I’m working with a band in Germany called the Beatsteaks that are, they’re a great band from Berlin and I’m just doing a little -- they’re writing in English so I’m just helping with some of that, some of their vocal stuff. I’m trying to help them get something that maybe hits more to an English ear.

Yeah, weren’t they on Epitaph?

They were on Epitaph, I don’t know if they still are. They are an amazing band. They’re kind of mostly a German speaking phenomenon but their lyrics are in English and I think they write great hooks. They called me and asked me to hang out and help out with that. So I’m looking forward, I’ll be over there in January working with them. I’m not the producer or anything, I’m just working with the singer because he’s a friend of mine.

Oh right, ok. Yeah so back to Rival Schools, so Found has been referred to as Rival Schools’ true "second album." Do you agree?

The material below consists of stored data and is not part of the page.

(** The rows a successful listing shows are a page of the matching
    internships. *)
Lemma getInternships_listed uid q s now items cp tp total hn hp sk tg lo :
  fst (getInternships uid q (quiet s now))
  = Listed items cp tp total hn hp sk tg lo ->
  incl (map item items) (matching q now s).
Proof.
  unfold getInternships, tryCatch. cbv zeta.
  unfold bind at 1. rewrite await_quiet. unfold internship_count.
  destruct (whereClauseValid q) eqn:Hv; [|discriminate].
  unfold bind at 1. rewrite await_quiet. unfold internship_findMany. rewrite Hv.
  destruct (orderInternships _ _ (matching q now s)) as [sorted|] eqn:Ho;
    [|discriminate].
  destruct (paginate _ _ sorted) as [rows|] eqn:Hp; [|discriminate].
  unfold bind at 1. rewrite await_quiet. cbn [skill_findMany].
  unfold bind at 1. rewrite await_quiet. cbn [tag_findMany].
  unfold bind at 1. rewrite await_quiet. cbn [location_findMany].
  destruct (parseInt (Js.JsStr (orDefault (ListQuery.page q) (Js.lit "1"))));
    [|discriminate].
  destruct (parseInt (Js.JsStr (orDefault (ListQuery.limit q) (Js.lit "20"))));
    [|discriminate].
  cbn [ret fst]. intros H. inversion H; subst. clear H.
  rewrite map_map. cbn [item]. rewrite map_id.
  intros x Hx. apply (paginate_incl _ _ _ _ Hp) in Hx.
  apply (Permutation_in x (Permutation_sym (orderInternships_perm _ _ _ _ Ho))).
  exact Hx.
Qed.

(** C3. (1) Whatever the query, every internship a listing shows is
    active, has a deadline at or after the time of the request, and sits
    under a campaign whose status is ACTIVE.  (2) Conversely, an
    internship of the store for which the three conditions hold is
    shown by the listing without optional filters: for every page size
    it is on one of the pages.  (3) In particular no listing shows an
    internship whose campaign is PAUSED or COMPLETED. *)
Theorem listing_shows_exactly_the_visible_internships :
  forall (s : Store) (now : DateTime) (uid : Id),
    (forall q items cp tp total hn hp sk tg lo,
        fst (getInternships uid q (quiet s now))
        = Listed items cp tp total hn hp sk tg lo ->
        forall i, In i (map item items) -> visible s now i)
    /\ (forall q i co l sorted,
        unfiltered q ->
        visible s now i ->
        Prisma.companyById s (Internship.companyId i) = Some co ->
        parseInt (Js.JsStr (orDefault (ListQuery.limit q) (Js.lit "20"))) = Some l ->
        0 < l ->
        orderInternships (orDefault (ListQuery.sortBy q) (Js.lit "postedAt"))
          (orDefault (ListQuery.sortOrder q) (Js.lit "desc")) (matching q now s)
        = Some sorted ->
        exists p,
          1 <= p
          /\ forall page,
               parseInt (Js.JsStr (orDefault (Some page) (Js.lit "1"))) = Some p ->
               exists items tp total hn hp sk tg lo,
                 fst (getInternships uid (withPage q page) (quiet s now))
                 = Listed items p tp total hn hp sk tg lo
                 /\ In i (map item items))
    /\ (forall q items cp tp total hn hp sk tg lo,
        fst (getInternships uid q (quiet s now))
        = Listed items cp tp total hn hp sk tg lo ->
        forall i ca,
          In i (map item items) ->
          Prisma.campaignById s (Internship.campaignId i) = Some ca ->
          Campaign.status ca <> CampaignStatus.PAUSED
          /\ Campaign.status ca <> CampaignStatus.COMPLETED).
Proof.
  intros s now uid. split; [|split].
  - intros q items cp tp total hn hp sk tg lo H i Hi.
    apply (matching_visible q). exact (getInternships_listed _ _ _ _ _ _ _ _ _ _ _ _ _ H i Hi).
  - intros q i co l sorted Hq Hvis Hco Hl Hpos Ho.
    pose proof (visible_matching q now s i co Hq Hvis Hco) as Hm.
    assert (Hs : In i sorted)
      by (apply (Permutation_in i (orderInternships_perm _ _ _ _ Ho)); exact Hm).
    destruct (in_some_page i sorted (Z.to_nat l) Hs ltac:(lia)) as [k Hk].
    exists (Z.of_nat k + 1). split; [lia|].
    intros page Hpage.
    assert (Hmatch : matching (withPage q page) now s = matching q now s) by reflexivity.
    assert (Hvalid : whereClauseValid (withPage q page) = true).
    { apply unfiltered_valid. exact Hq. }
    unfold getInternships, tryCatch. cbv zeta.
    unfold bind at 1. rewrite await_quiet. unfold internship_count.
    rewrite Hvalid.
    unfold bind at 1. rewrite await_quiet. unfold internship_findMany.
    rewrite Hvalid, Hmatch.
    cbn [withPage ListQuery.page ListQuery.limit ListQuery.sortBy ListQuery.sortOrder].
    rewrite Ho, Hpage, Hl. unfold paginate.
    replace ((Z.of_nat k + 1 - 1) * l <? 0) with false
      by (symmetry; apply Z.ltb_ge; nia).
    replace (0 <=? l) with true by (symmetry; apply Z.leb_le; lia).
    unfold bind at 1. rewrite await_quiet. cbn [skill_findMany].
    unfold bind at 1. rewrite await_quiet. cbn [tag_findMany].
    unfold bind at 1. rewrite await_quiet. cbn [location_findMany].
    cbn [ret fst]. do 8 eexists. split; [reflexivity|].
    rewrite map_map. cbn [item]. rewrite map_id.
    replace (Z.to_nat ((Z.of_nat k + 1 - 1) * l)) with (k * Z.to_nat l)%nat by nia.
    exact Hk.
  - intros q items cp tp total hn hp sk tg lo H i ca Hi Hca.
    pose proof (getInternships_listed _ _ _ _ _ _ _ _ _ _ _ _ _ H i Hi) as Hm.
    apply matching_visible in Hm. destruct Hm as (_ & _ & _ & ca' & Hca' & Hst).
    rewrite Hca in Hca'. inversion Hca'; subst ca'.
    rewrite Hst. split; discriminate.
Qed.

Yeah, you know I like it more now than I did then. I was never really happy about them being out because they were just demos. To me, I think if we recorded them after this last tour I think it would be something that I’d be even more excited about but it’s just -- it is what it is. I think it sort of is the misstep between that and Pedals, but it was just a tough time. We had been touring a lot and we were having troubles with the record label and I was just kind of fed up with the whole experience at that point and so said "hey, I would prefer to pick this up at another time." But people would come up to me and say "hey I heard that on the Internet". I’d be like "Fuck…"

Laughs

And eventually, you know everyone has had positive things to say about it. I have to credit our drummer Sam for making sure that it came out. Ultimately I feel glad and I’m happy to play the songs. It really makes playing in Rival Schools a lot more fun, to be honest. I think the material -- I think it could’ve been something else but I probably think that about everything that I do.

Do you think the success of Pedals and Found is gonna push Rival Schools to keep collaborating together a little more frequently?

Yeah I feel like we’re set to do something really great, you know. We kinda came out, and the first album was really cool and people really dug it, and especially over in Europe and the UK, and here as well but in a different way. Pedals was kind of cool, like we managed to get back together and make something really good and people love that album and I was really happy with it, and I feel like with Found, we’ve just kind of covered a lot of ground and I really am looking forward to doing something just, I think we can do anything right now. I don’t feel beholden to "Used for Glue" or anything like that.

Yeah, so how does going solo compare to collaborating with a band?

It’s cool because you don’t have to debate anything out with anybody, you just do it and make it up as you go along. The other side is that you don’t have that sounding board so you have to do it. It’s challenging and in some ways easier and in some ways much more difficult. I enjoy it and I’m working with a band I put together for this new record and I’m loving it. I think we’re doing some really cool stuff.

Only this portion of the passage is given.